[Records contained in a dataset]
***

(* ===== verification/_CoqProject ===== *)
-Q . S2P
Prelude.v
Text.v
Json.v
JsonBytes.v
Regex.v
Crypto.v
BrokerProtocol.v
BrokerJournal.v
BrokerJournalSpec.v
ExecutionBroker.v
ExecutionBrokerSpec.v
ReplicaContract.v
ReplicaJournal.v
ReplicaJournalSpec.v
OperationGates.v
ReplicaLifecycle.v
ReplicaLifecycleSpec.v
RunCoordinator.v
PromptJournal.v
PromptJournalSpec.v
TerminalJournal.v
TerminalBuffer.v
TerminalJournalSpec.v
ThreadLifecycle.v
Uploads.v
RunnerCapabilities.v
RunnerNoise.v
WorkerRuntime.v
RunnerRoutes.v
RunnerRpc.v
RunnerRpcSpec.v
RunnerRelay.v
RunnerRelayInvariant.v
RunnerRelaySpec.v
Transactions.v
ManagedBackups.v
ManagedBackupsSpec.v
RunnerStorage.v
Runners.v
ManagedRunners.v
ControlSystem.v
ControlSteps.v
ControlScenario.v
ControlSpec.v
ControlActivation.v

***

(Description of the task) Print the data word for word.

(Exercise result)
(* ===== verification/_CoqProject ===== *)
-Q . S2P
Prelude.v
Text.v
Json.v
JsonBytes.v
Regex.v
Crypto.v
BrokerProtocol.v
BrokerJournal.v
BrokerJournalSpec.v
ExecutionBroker.v
ExecutionBrokerSpec.v
ReplicaContract.v
ReplicaJournal.v
ReplicaJournalSpec.v
OperationGates.v
ReplicaLifecycle.v
ReplicaLifecycleSpec.v
RunCoordinator.v
PromptJournal.v
PromptJournalSpec.v
TerminalJournal.v
TerminalBuffer.v
TerminalJournalSpec.v
ThreadLifecycle.v
Uploads.v
RunnerCapabilities.v
RunnerNoise.v
WorkerRuntime.v
RunnerRoutes.v
RunnerRpc.v
RunnerRpcSpec.v
RunnerRelay.v
RunnerRelayInvariant.v
RunnerRelaySpec.v
Transactions.v
ManagedBackups.v
ManagedBackupsSpec.v
RunnerStorage.v
Runners.v
ManagedRunners.v
ControlSystem.v
ControlSteps.v
ControlScenario.v
ControlSpec.v
ControlActivation.v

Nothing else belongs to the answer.